The Corner Staircase
See the second evidential area, the corner staircase. Here the sniper that was thought to have shot Kennedy was allegedly found by investigators.
The Crisis Hours and Nation & World Response
See the immediate aftermath of President Kennedy’s assassination including media coverage that closely followed the story and the arrest and death of Lee Harvey Oswald. Handcuffs worn by Oswald during his arrest, a chronological timeline explaining the events as they unfolded and a video with highlights from President Kennedy’s funeral can all be seen in this section of the exhibit.

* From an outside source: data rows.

Lemma extend_kernel_is_naive_witness :
  alloc_extend_naive demo_pre demo_seq demo_last [4; 2; 5; 6] (replicate 11 0) 4 =
    Ok [15; 16; 17; 18; 19; 8; 20; 21; 22; 23; 24] /\
  launch (alloc_extend_kernel 77 demo_pre demo_seq demo_last [4; 2; 5; 6] 4 4) [2; 0; 1] (replicate 11 0) =
    [15; 16; 17; 18; 19; 8; 20; 21; 22; 23; 24].
Proof.
  apply (extend_kernel_is_naive demo_pre demo_seq demo_last [4; 2; 5; 6] 4 77 [2; 0; 1] (replicate 11 0)).
  - exact demo_batch.
  - vm_compute. discriminate.
  - apply (Permutation_app_comm [2] [0; 1]).
  - reflexivity.
Defined.

Lemma decode_is_extend_witness :
  launch (alloc_decode_kernel 0 [5; 7] [3; 9] [6; 2] 2 4) [1; 0] [0; 0] = [24; 10].
Proof.
  apply (decode_is_extend [5; 7] [3; 9] [6; 2] 4 0 [1; 0] [0; 0]).
  - lia.
  - reflexivity.
  - repeat constructor; lia.
  - apply (Permutation_app_comm [1] [0]).
  - reflexivity.
Defined.

Lemma alloc_extend_safe_witness :
  exists out a', alloc_extend false 0 [0; 1; 2] demo demo_pre demo_seq demo_last 11 = Ok (Some out, a') /\
    extend_result a' demo_pre demo_seq demo_last [3; 1] out 4 4.
Proof.
  destruct (alloc_extend_safe demo [3; 1] demo_pre demo_seq demo_last 0 [0; 1; 2]
    demo_inv demo_batch demo_requests (Permutation_refl _)) as (r & a' & H & Hr).
  assert (Hs : r <> None) by (clear Hr; vm_compute in H; injection H as <- _; discriminate).
  destruct r as [out|]; [|done]. exists out, a'. split; [exact H|exact (proj2 Hr)].
Defined.

Lemma alloc_decode_safe_witness :
  exists r a', alloc_decode false 0 [0; 1] demo [4; 5] [14; 7] = Ok (r, a').
Proof.
  assert (Hr : requests_ok (map Z.pred [4; 5]) [14; 7] [3; 1] 4).
  { split.
    - intros [|[|i]] p l Hp Hl; by simplify_eq/=.
    - intros [|[|i]] p l Hp Hl Hm; simplify_eq/=; set_solver.
    - intros [|[|i]] [|[|j]] p l p' l' Hp Hl Hp' Hl' Hm Hm' E; by simplify_eq/=. }
  destruct (alloc_decode_safe demo [3; 1] [4; 5] [14; 7] 0 [0; 1]) as (r & a' & H & _).
  - vm_compute. reflexivity.
  - reflexivity.
  - repeat constructor; lia.
  - exact demo_inv.
  - exact Hr.
  - reflexivity.
  - exact (ex_intro _ r (ex_intro _ a' H)).
Defined.

Lemma free_returns_pages_witness :
  exists a', free true demo [12; 13; 14; 15; 4; 5] = Ok a' /\ paged_inv a' [].
Proof.
  apply (free_returns_pages true demo [3; 1] [] [12; 13; 14; 15; 4; 5] demo_inv eq_refl).
  vm_compute. apply (Permutation_app_comm [3] [1]).
Defined.
(** [_insert_helper]'s loop. *)
Lemma insert_loop_spec mono fuel : forall st L pl t prio chunked n k v chk total,
  tree st L pl -> n ∈ L -> aligned (page_size st) (token_ids k) ->
  (0 < key_len k -> chk = ck (page_size st) k) -> (length (token_ids k) < fuel)%nat ->
  exists n' k' chk' st' L' pl' m w,
    insert_loop mono fuel st t prio chunked n k v chk total =
      Ok (n', k', drop (Z.to_nat m) v, chk', total + m, st') /\
    token_ids k' = drop (Z.to_nat m) (token_ids k) /\ extra_key k' = extra_key k /\
    (0 < key_len k' -> chk' = ck (page_size st) k') /\
    walked st L n k st' L' pl' n' m w.
Proof.
  induction fuel as [|f IH]; intros st L pl t prio chunked n k v chk total Ht Hn Ha Hchk Hf; [lia|].
  destruct (tree_value _ _ _ _ Ht Hn) as (x & vx & Hx & _). cbn [insert_loop]. rewrite (deref_ok _ _ _ Hx). cbn [rbind].
  assert (Hstop : (0 < key_len k -> children x !! ck (page_size st) k = None) ->
    exists n' k' chk' st' L' pl' m w,
    Ok (n, k, v, chk, total, st) = Ok (n', k', drop (Z.to_nat m) v, chk', total + m, st') /\
    token_ids k' = drop (Z.to_nat m) (token_ids k) /\ extra_key k' = extra_key k /\
    (0 < key_len k' -> chk' = ck (page_size st) k') /\ walked st L n k st' L' pl' n' m w).
  { intros H. exists n, k, chk, st, L, pl, 0, []. rewrite Z.add_0_r. split_and!; try done. by eapply walked_stop. }
  destruct (Z.ltb_spec 0 (key_len k)) as [Hk|Hk]; [|apply Hstop; lia].
  rewrite (Hchk Hk). destruct (children x !! ck (page_size st) k) as [child|] eqn:Hcc;
    [|rewrite <- (Hchk Hk); by apply Hstop].
  clear Hstop. set (st1 := update st child (touch t)).
  assert (Hs : sim st st1) by (apply sim_update; intros; apply touch_struct).
  pose proof (tree_sim _ _ _ _ Hs Ht) as Ht1. pose proof (tr_ps _ _ _ Ht) as HP.
  destruct (walk_step _ _ _ _ _ _ _ _ Ht Hs Hn Hx Hk Ha Hcc)
    as (c & vc & m & px & Hc & Hin & Hnr & T & Hv & Hlen & Hex & Hkm & M1 & M2 & M3 & M4 & M5 & M6 & Hr).
  rewrite (deref_ok _ _ _ Hc). cbn [rbind]. rewrite Hkm. cbn [rbind].
  set (k' := key_from k m). rewrite slice_from_drop by lia.
  assert (Hk't : token_ids k' = drop (Z.to_nat m) (token_ids k)) by (apply key_from_tokens; lia).
  assert (Hk'l : key_len k' = key_len k - m) by (apply key_from_len; lia).
  destruct (Z.ltb_spec m (key_len (key c))) as [Hlt|Hge].
  - (* split, then the loop stops at the new node *)
    destruct (split_node_rel mono st1 L pl child c vc n px m Ht1 Hin Hnr Hc T Hv ltac:(lia)) as (id & st2 & Hsp & Hrel).
    rewrite Hsp. cbn [rbind].
    set (st3 := update st2 id _). assert (Hs3 : sim st2 st3) by (apply sim_update; intros; apply inc_hit_struct).
    assert (W : walked st L n k st3 ({[id]} ∪ L) (split_rank pl n m id) id m (take (Z.to_nat m) vc)).
    { eapply (walked_split st L pl st1 n x k child c vc m px st2 id st3); try done; lia. }
    pose proof (ex_tree _ _ _ _ _ (wk_ext _ _ _ _ _ _ _ _ _ _ W)) as Ht3.
    pose proof (ex_ps _ _ _ _ _ (wk_ext _ _ _ _ _ _ _ _ _ _ W)) as Eps.
    destruct (tree_value _ _ _ _ Ht3 (wk_live _ _ _ _ _ _ _ _ _ _ W)) as (y & vy & Hy & _).
    assert (Hend : forall chk', insert_loop mono f st3 t prio chunked id k' (drop (Z.to_nat m) v) chk' (total + m) =
       Ok (id, k', drop (Z.to_nat m) v, chk', total + m, st3) \/ chk' <> ck (page_size st) k' /\ 0 < key_len k').
    { intros chk'. destruct (decide (0 < key_len k' /\ chk' <> ck (page_size st) k')) as [[? ?]|Hno]; [by right|left].
      destruct f as [|f']; [simpl; done|]. cbn [insert_loop]. rewrite (deref_ok _ _ _ Hy). cbn [rbind].
      destruct (Z.ltb_spec 0 (key_len k')) as [Hk'|]; [|done].
      assert (chk' = ck (page_size st) k') as -> by (destruct (decide (chk' = ck (page_size st) k')); [done|tauto]).
      rewrite (wk_stuck _ _ _ _ _ _ _ _ _ _ W) by (done || lia). done. }
    assert (Hres : forall chk', (0 < key_len k' -> chk' = ck (page_size st) k') ->
      exists n' k'' chk'' st' L' pl' m' w,
        insert_loop mono f st3 t prio chunked id k' (drop (Z.to_nat m) v) chk' (total + m) =
          Ok (n', k'', drop (Z.to_nat m') v, chk'', total + m', st') /\
        token_ids k'' = drop (Z.to_nat m') (token_ids k) /\ extra_key k'' = extra_key k /\
        (0 < key_len k'' -> chk'' = ck (page_size st) k'') /\ walked st L n k st' L' pl' n' m' w).
    { intros chk' Hchk'. destruct (Hend chk') as [E|[E1 E2]]; [|by apply Hchk' in E2].
      eexists _, _, _, _, _, _, m, _. split; [exact E|]. split_and!; done. }
    destruct (Z.ltb_spec 0 (key_len k')) as [Hk'|Hk'].
    + rewrite get_child_key_ok by (done || (rewrite Eps; done)). cbn [rbind]. apply Hres. intros _. by rewrite Eps.
    + apply Hres. lia.
  - assert (m = key_len (key c)) as -> by lia. cbn [rbind].
    set (st3 := update st1 child _). assert (Hs3 : sim st1 st3) by (apply sim_update; intros; apply inc_hit_struct).
    assert (Hs' : sim st st3) by (by eapply sim_trans).
    destruct (sim_lookup _ _ _ _ Hs3 Hc) as (c3 & Hc3 & _ & _ & F3 & F4 & _).
    assert (Htok : token_ids (key c3) = take (Z.to_nat (key_len (key c3))) (token_ids k)).
    { rewrite <- F3, <- M5. rewrite take_ge; [done|]. unfold key_len, zlen. lia. }
    assert (Ha' : aligned (page_size st3) (token_ids k')).
    { rewrite Hk't, (sim_ps _ _ Hs'). apply aligned_drop; [done|unfold key_len in *; lia|done|done]. }
    assert (Hf' : (length (token_ids k') < f)%nat).
    { rewrite Hk't, length_drop. unfold key_len, zlen in *. lia. }
    assert (Hrun : forall chk', (0 < key_len k' -> chk' = ck (page_size st3) k') ->
      exists n' k'' chk'' st' L' pl' m' w,
        insert_loop mono f st3 t prio chunked child k' (drop (Z.to_nat (key_len (key c))) v) chk' (total + key_len (key c)) =
          Ok (n', k'', drop (Z.to_nat m') v, chk'', total + m', st') /\
        token_ids k'' = drop (Z.to_nat m') (token_ids k) /\ extra_key k'' = extra_key k /\
        (0 < key_len k'' -> chk'' = ck (page_size st) k'') /\ walked st L n k st' L' pl' n' m' w).
    { intros chk' Hchk'.
      destruct (IH st3 L pl t prio chunked child k' (drop (Z.to_nat (key_len (key c))) v) chk' (total + key_len (key c))
        (tree_sim _ _ _ _ Hs' Ht) Hin Ha' Hchk' Hf') as (n' & k'' & chk'' & st' & L' & pl' & m' & w & H1 & H2 & H3 & H4 & H5).
      pose proof (wk_m _ _ _ _ _ _ _ _ _ _ H5) as Hm'.
      exists n', k'', chk'', st', L', pl', (key_len (key c) + m'), (vc ++ w). rewrite H1, H2, H3, Hk't, !drop_drop.
      replace (Z.to_nat (key_len (key c)) + Z.to_nat m')%nat with (Z.to_nat (key_len (key c) + m')) by lia.
      rewrite Z.add_assoc. split_and!; try done.
      rewrite F3. eapply (walked_child st L pl st3 n x k child c3 vc); try done; rewrite <- ?F3; try done; try lia.
      eapply reach_sim; [exact Hs3|exact Hr]. }
    destruct (Z.ltb_spec 0 (key_len k')) as [Hk'|Hk'].
    + rewrite get_child_key_ok by (done || (rewrite (sim_ps _ _ Hs'); done)). cbn [rbind]. by apply Hrun.
    + apply Hrun. lia.
Qed.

Learn about the conclusions the Warren Commission came to after an extensive investigation into the death of President John. F. Kennedy and the criticisms the Warren Commission’s conclusion faces to this day. Video footage, displays, forensic and ballistics tests and other materials are placed in the historical sequence in which the investigation took place.
The Legacy is a 10-minute film that can be seen in the exhibition’s second seated theater. Presented by Walter Cronkite, learn about the long-term consequences of Kennedy’s assassination.
The Seventh Floor
Don’t forget to venture to the seventh floor. Here the original sign that once hung over the Texas School Book Depository can be found.
The Museum Bookstore
A number of books, media, replica jewelry and educational gifts for all ages can be found in the Sixth Floor Museum’s Bookstore. Situated in the Sixth Floor Museum building, find the perfect gift for a loved one, or take home something special for yourself to remember that significant November day.